Past the sitemap.json contents into "Sitemap JSON"; ensure the "Sitemap name" is usip-sections and click the "Import Sitemap" button

Edit the sitemap metatada

Select the imported sitemap, then click on the menu "Sitemap usip-sections / Edit metadata". Paste in the course URL you saver earlier into "Start URL 1" and then click "Save Sitemap"

Run the scrape

Go to the submenu "Sitemap usip-sections / Scrape". Select longer intervals (e.g. 3000, 5000) to limit the impact on the site during scraping. This will make the overall scrape last longer. When ready, click the "Start Scraping" button. Another window will open up. Let it run without disturbing it. Chrome will send a notification when the scrape successfully finishes.

Export the scrape data

The post-processing scripts will expect a CSV copy of the scrape data. Once the scrape has finished (not before) go to the "Sitemap usip-sections / Export data" submenu. Select "CSV" to download the file. Keep track of the resulting download; it will be needed for post-processing (pulling down copies of embedded media and reassembling the page as static content).

Media Download Procedure

The first post-processing script media-scrape.py tries to pull copies of embedded/linked media from YouTube, Soundcloud, and Google Drive.

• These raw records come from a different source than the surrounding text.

(** * AutoPas pair-iteration engine: a shallow embedding and its properties

    The development follows the C++ sources of the repository.  Every
    module below embeds one header; the names of classes, member
    functions and fields are kept.

    Conventions of the embedding.
    - [double] values: where a statement depends on the outcome of an
      operation or a comparison on computed doubles (the pruning of the
      cell offsets, the radius test of the list-building functor, the
      global values of the functor, the comparison operators of
      [ContainerSelectorInfo]) they are IEEE 754 binary64 numbers
      ([Binary64] and the modules after it).  Where only the control
      flow, the indexing or the identity of the particles matters they
      are exact rationals ([Q]).
    - [unsigned long] / [size_t] values are integers ([Z]) reduced modulo
      2^64 where the source performs index arithmetic ([u64]).
    - A [Particle&] / [Particle*] is the identity of a particle object;
      distinct objects have distinct identities.
    - A call that may raise goes through the [Run] monad, which records
      every message handed to the exception handler and the way the call
      ended. *)

From Stdlib Require Import Floats.
From Stdlib Require Import ZArith QArith Reals Qreals Lqa Lia Bool List.
From stdpp Require Import gmap list strings.

Local Open Scope Z_scope.

(** Decimal constants of the sources that are not doubles stand for the
    nearest double. *)
#[local] Set Warnings "-inexact-float".

(** ** utils/ExceptionHandler.h *)

Module ExceptionHandler.

Inductive ExceptionBehavior : Set :=
| ignore
| throwException
| printAbort
| printCustomAbortFunction.

(** What [_customAbortFunction()] does when it is called: it either
    comes back to the caller or ends the process. *)
Inductive CustomAbort : Set :=
| customReturns
| customTerminates.

Record Handler : Set := MkHandler {
  _behavior : ExceptionBehavior;
  _customAbortFunction : CustomAbort
}.

(** How a call ends. *)
Inductive Result (A : Type) : Type :=
| Returned (a : A)
| Thrown (what : string)
| Aborted (what : string).
Arguments Returned {A} a.
Arguments Thrown {A} what.
Arguments Aborted {A} what.

(** A run: the exceptions raised (in order) and the result. *)
Record Run (A : Type) : Type := MkRun {
  raised : list string;
  result : Result A
}.
Arguments MkRun {A} raised result.
Arguments raised {A} r.
Arguments result {A} r.

Definition ret {A} (a : A) : Run A := MkRun [] (Returned a).

Definition bind {A B} (m : Run A) (k : A -> Run B) : Run B :=
  match result m with
  | Returned a => MkRun (raised m ++ raised (k a)) (result (k a))
  | Thrown w => MkRun (raised m) (Thrown w)
  | Aborted w => MkRun (raised m) (Aborted w)
  end.

(** [throw AutoPasException(what)] written in the source itself. *)
Definition throw {A} (what : string) : Run A := MkRun [what] (Thrown what).

(** [nonThrowException]: the switch over [_behavior]. *)
Definition nonThrowException (h : Handler) (what : string) : Result unit :=
  match _behavior h with
  | ignore => Returned tt
  | printAbort => Aborted what
  | printCustomAbortFunction =>
      match _customAbortFunction h with
      | customReturns => Returned tt
      | customTerminates => Aborted what
      end
  | throwException => Returned tt
  end.

(** [ExceptionHandler::exception(e)]. *)
Definition exception (h : Handler) (what : string) : Run unit :=
  MkRun [what]
    match _behavior h with
    | throwException => Thrown what
    | _ => nonThrowException h what
    end.

(** Does the run end with an exception thrown to the caller? *)
Definition throws {A} (r : Run A) : bool :=
  match result r with Thrown _ => true | _ => false end.

(** The value handed back, when the call comes back at all. *)
Definition returns {A} (r : Run A) : option A :=
  match result r with Returned a => Some a | _ => None end.

(** The handler as the library sets it up and as the unit tests use it. *)
Definition throwing : Handler := MkHandler throwException customReturns.

End ExceptionHandler.

Import ExceptionHandler.

#[global] Instance Run_ret : MRet Run := @ret.
#[global] Instance Run_bind : MBind Run := fun A B k m => bind m k.

Lemma Run_bind_ret {A B} (a : A) (k : A -> Run B) : mret a ≫= k = k a.
Proof.
  change (bind (ret a) k = k a). unfold bind, ret. cbn. now destruct (k a).
Qed.

(** ** Options: DataLayoutOption, Newton3Option, TraversalOption *)

Inductive DataLayoutOption : Set := aos | soa | cuda.

Inductive Newton3Option : Set := disabled | enabled.

#[global] Instance DataLayoutOption_eq_dec : EqDecision DataLayoutOption.
Proof. solve_decision. Defined.

(** ** pairwiseFunctors/LJFunctorAVX2.h: the global values

    The order in which the member functions may be called.  The values
    are exact rationals here and no statement of this module speaks of
    them; the values in double precision are in [LJGlobals]. *)

Module LJFunctorAVX2.

Definition array3 : Type := Q * Q * Q.

Definition add3 (a b : array3) : array3 :=
  let '(a0, a1, a2) := a in
  let '(b0, b1, b2) := b in
  (a0 + b0, a1 + b1, a2 + b2)%Q.

Definition mulScalar3 (a : array3) (s : Q) : array3 :=
  let '(a0, a1, a2) := a in (a0 * s, a1 * s, a2 * s)%Q.

Record AoSThreadData : Type := {
  virialSum : array3;
  upotSum : Q
}.

Definition setZero (_ : AoSThreadData) : AoSThreadData :=
  {| virialSum := (0, 0, 0)%Q; upotSum := 0%Q |}.

Record state : Type := MkState {
  _upotSum : Q;
  _virialSum : array3;
  _aosThreadData : list AoSThreadData;
  _postProcessed : bool
}.

(** The state the constructor leaves behind. *)
Definition constructed : state :=
  MkState 0%Q (0, 0, 0)%Q [] false.

Definition resetGlobalValues (s : state) : state :=
  MkState 0%Q (0, 0, 0)%Q (map setZero (_aosThreadData s)) false.

Definition already_postprocessed : string :=
  "Already postprocessed, please don't call postProcessGlobalValues(bool newton3) twice without calling resetGlobalValues().".

Definition globals_disabled_upot : string :=
  "Trying to get upot even though calculateGlobals is false. If you want this functor to calculate global values, please specify calculateGlobals to be true.".

Definition globals_disabled_virial : string :=
  "Trying to get virial even though calculateGlobals is false. If you want this functor to calculate global values, please specify calculateGlobals to be true.".

Definition not_postprocessed : string :=
  "Not yet postprocessed, please call postProcessGlobalValues first.".

(** The reduction loop over [_aosThreadData]. *)
Definition accumulate (s : state) : Q * array3 :=
  fold_left
    (fun acc d => ((fst acc + upotSum d)%Q, add3 (snd acc) (virialSum d)))
    (_aosThreadData s) (_upotSum s, _virialSum s).

Definition postProcessGlobalValues (newton3 : bool) (s : state) : Run state :=
  if _postProcessed s then throw already_postprocessed
  else
    let '(u, v) := accumulate s in
    let '(u, v) :=
      if negb newton3 then ((u * (1 # 2))%Q, mulScalar3 v (1 # 2)) else (u, v) in
    ret (MkState (u / 6)%Q v (_aosThreadData s) true).

Section Accessors.
(** The template parameter. *)
Variable calculateGlobals : bool.

Definition getUpot (s : state) : Run Q :=
    if negb calculateGlobals then throw globals_disabled_upot
    else if negb (_postProcessed s) then throw not_postprocessed
    else ret (_upotSum s).

Definition getVirial (s : state) : Run Q :=
    if negb calculateGlobals then throw globals_disabled_virial
    else if negb (_postProcessed s) then throw not_postprocessed
    else
      let '(v0, v1, v2) := _virialSum s in ret (v0 + v1 + v2)%Q.
End Accessors.

Lemma postProcess_result newton3 s :
  _postProcessed s = false ->
  exists u v,
    postProcessGlobalValues newton3 s = ret (MkState u v (_aosThreadData s) true).
Proof.
  intros Hs. unfold postProcessGlobalValues. rewrite Hs.
  destruct (accumulate s) as [u v].
  destruct (negb newton3); eauto.
Qed.

Lemma postProcess_twice newton3 s :
  _postProcessed s = true ->
  postProcessGlobalValues newton3 s = throw already_postprocessed.
Proof. intros Hs. unfold postProcessGlobalValues. now rewrite Hs. Qed.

Go to course directory (e.g. ./usip-cultural-synergy) and run the script from there:

cd ./usip-cultural-synergy
../media-scrape.py usip-sections.csv

This will take a while since it's done slowly and sequentially to prevent getting rate-limited by the content platforms. Files will end up in static/posts/downloads.

Video Conversion

Done after a media-scraper run to convert mkv to mp4 and clean up mkv files:

( cd static/posts/downloads; for f in *.mkv; do  ffmpeg -n -i "./$f" -c:v libx264 -crf 23 -preset fast -c:a aac -b:a 128k "./${f%.mkv}.mp4"; done )
find static/posts/downloads -name "*.mkv" -exec {} rm \;

Static Page Assembly

This step:

creates complete static html files for each course section
replaces embedded media references with scraped media references (e.g. use mp4 file instead of youtube, pdf instead of google drive)
replaces linked media references with scraped media references
replaces usip links with mirror links
generates a course index that links to each section

../assemble.py usip-sections.csv

...there should be minimal to no errors about missing media. If there are some, it could be that media failed to scrape, is of a currently unsupported type, was missing from the original page, etc. It's not necessarily a show-stopper but ideally there are few or no errors at this stage, so each one should be investigated. Most fixes should be done either manually or by modifying media-scrape.py or assemble.py to gracefully handle the outlier.

Static Page Upload

Assembled pages can be uploaded to the storage bucket; this is essentially a content deployment. This will upload everything in static/posts/ (including downloads) to the storage bucket.

../upload.py

Index Modification

The root common/index.html is manually updated, but new course links should be added there when they are ready. The TTL on the index file is 5-60 minutes, so if you update it and want to see the results immediately, use an Incognito window or hard refresh (usually Ctrl-F5) in your browser.

TODO

Most of the important stuff (video, audio, transcripts, course structure) is covered already but there are some improvements that could be made:

document infra (cloudflare CDN, DNS, R2, Worker, secrets and manual bucket upload/delete maintenance)
capture imgix content (USIP's chosen CDN) and put in the bucket, re-link
deal with google book links
replicate surveys
replicate exams